Yao Yang, Zhou Jun, Song Jing, Chen Cheng
Department of Oncology, Xiangyang Central Hospital, Affiliated Hospital of Hubei University of Arts and Science, Xiangyang, People's Republic of China.
Immunopharmacol Immunotoxicol. 2025 Apr;47(2):263-271. doi: 10.1080/08923973.2025.2470344. Epub 2025 Feb 26.
Chemoresistance in gastric cancer poses a major challenge in treatment, necessitating the development of novel therapeutic strategies. This study evaluates the efficacy of ruxolitinib, a JAK1/2 inhibitor, in both sensitive and resistant gastric cancer cell lines.
Gastric cancer cell lines, including sensitive (N87 and AGS) and resistant (N87-R and AGS-R) variants, were treated with ruxolitinib alone or in combination with chemotherapeutic agents. Apoptosis induction, mitochondrial function, oxidative stress, and key signaling pathways were analyzed. Tumor growth, p-STAT3 levels, and overall survival were evaluated in xenograft models.
Ruxolitinib induced dose-dependent mitochondrial-mediated apoptosis in resistant cells and enhanced cytotoxicity in combination with chemotherapy in sensitive cells. The treatment inhibited phosphorylation of STAT3, Akt, and mTOR. Additionally, ruxolitinib reduced basal and maximal respiration rates while increasing ROS levels, suggesting mitochondrial dysfunction and oxidative stress. Resistant cells exhibited increased mitochondrial DNA content, elevated respiration rates, and higher ROS levels compared to sensitive cells, indicating alterations in mitochondrial biogenesis and redox homeostasis. These findings were supported by changes in gene expression related to mitochondrial function. In vivo, ruxolitinib significantly inhibited tumor growth and reduced p-STAT3 levels in resistant gastric cancer xenografts without causing significant weight loss. Furthermore, ruxolitinib treatment significantly prolonged overall survival in mice.

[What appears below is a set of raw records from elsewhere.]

(* ===== verification/Eval.v ===== *)
(** * The evaluator (libexpr/eval.cc, eval-inline.hh)

    One definition per function. The functions are mutually recursive, without
    a measure that decreases; they take the functions they call recursively as
    a record [Rec], and Evaluator ties the knot with fuel. [Rec]'s fields have
    the C++ names; [r_closure] is the loop of [genericClosure]. *)

From Stdlib Require Import SpecFloat.
From stdpp Require Import gmap.
From S2P Require Import Prelude.
From S2P Require Import Containers.
From S2P Require Import CanonPath.
From S2P Require Import StorePath.
From S2P Require Import Expr.
From S2P Require Import Values.

Record Rec := mkRec {
  r_eval : addr -> Expr -> M Value;
  r_forceValue : addr -> M Value;
  r_callFunction : addr -> list addr -> M Value;
  r_primop : builtin -> list addr -> M Value;
  r_eqValues : addr -> addr -> M bool;
  r_assertEqValues : addr -> addr -> M unit;
  r_coerceToString : addr -> list bytes -> bool -> bool -> bool -> M (bytes * list bytes);
  r_compareValues : addr -> addr -> M bool;
  r_forceValueDeep : list addr -> addr -> M (list addr);
  r_closure : addr -> list addr -> list addr -> list addr -> M (list addr);
}.

(** Addresses of [vEmptyList], [vNull], [vTrue] and [vFalse]. *)
Definition vEmptyList : addr := 0%N.
Definition vNull : addr := 1%N.
Definition vTrue : addr := 2%N.
Definition vFalse : addr := 3%N.
Definition getBool (b : bool) : addr := if b then vTrue else vFalse.

Definition maxPrimOpArity : nat := 8.

Section eval.
Context (R : Rec).
(** [settings.maxCallDepth]; the directory of the store and [fetchToStore]. *)
Context (maxCallDepth : nat) (storeDir : bytes) (fetchToStore : bytes -> result StorePath).

(** ** Forcing *)

Definition forceValue (p : addr) : M Value :=
  let! v := read p in
  match v with
  | VThunk env expr =>
      let! _ := write p VBlackhole in
      let! v := on_failure (r_eval R env expr) (fun st => set_values (<[p := v]> (es_values st)) st) in
      let! _ := write p v in
      ret v
  | VBlackhole => error InfiniteRecursionError
  | VApp l r =>
      let! v := r_callFunction R l [r] in
      let! _ := write p v in
      ret v
  | _ => ret v
  end.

Ruxolitinib demonstrates potential in overcoming chemoresistance in gastric cancer by targeting mitochondrial function, oxidative stress, and key survival pathways. These findings support further investigation into its clinical application as an adjunct therapy for chemoresistant gastric cancer.
胃癌中的化疗耐药性给治疗带来了重大挑战,因此需要开发新的治疗策略。本研究评估了JAK1/2抑制剂鲁索替尼在敏感和耐药胃癌细胞系中的疗效。
用鲁索替尼单独或与化疗药物联合处理包括敏感(N87和AGS)和耐药(N87-R和AGS-R)变体的胃癌细胞系。分析凋亡诱导、线粒体功能、氧化应激和关键信号通路。在异种移植模型中评估肿瘤生长、p-STAT3水平和总生存期。
鲁索替尼在耐药细胞中诱导剂量依赖性的线粒体介导的凋亡,并在与化疗联合使用时增强敏感细胞的细胞毒性。该处理抑制了STAT3、Akt和mTOR的磷酸化。此外,鲁索替尼降低了基础和最大呼吸速率,同时增加了ROS水平,提示线粒体功能障碍和氧化应激。与敏感细胞相比,耐药细胞表现出线粒体DNA含量增加、呼吸速率升高和ROS水平更高,表明线粒体生物发生和氧化还原稳态发生改变。这些发现得到了与线粒体功能相关的基因表达变化的支持。在体内,鲁索替尼显著抑制耐药胃癌异种移植瘤的肿瘤生长并降低p-STAT3水平,且未导致显著体重减轻。此外,鲁索替尼治疗显著延长了小鼠的总生存期。
鲁索替尼通过靶向线粒体功能、氧化应激和关键生存途径,在克服胃癌化疗耐药性方面显示出潜力。这些发现支持进一步研究其作为化疗耐药胃癌辅助治疗的临床应用。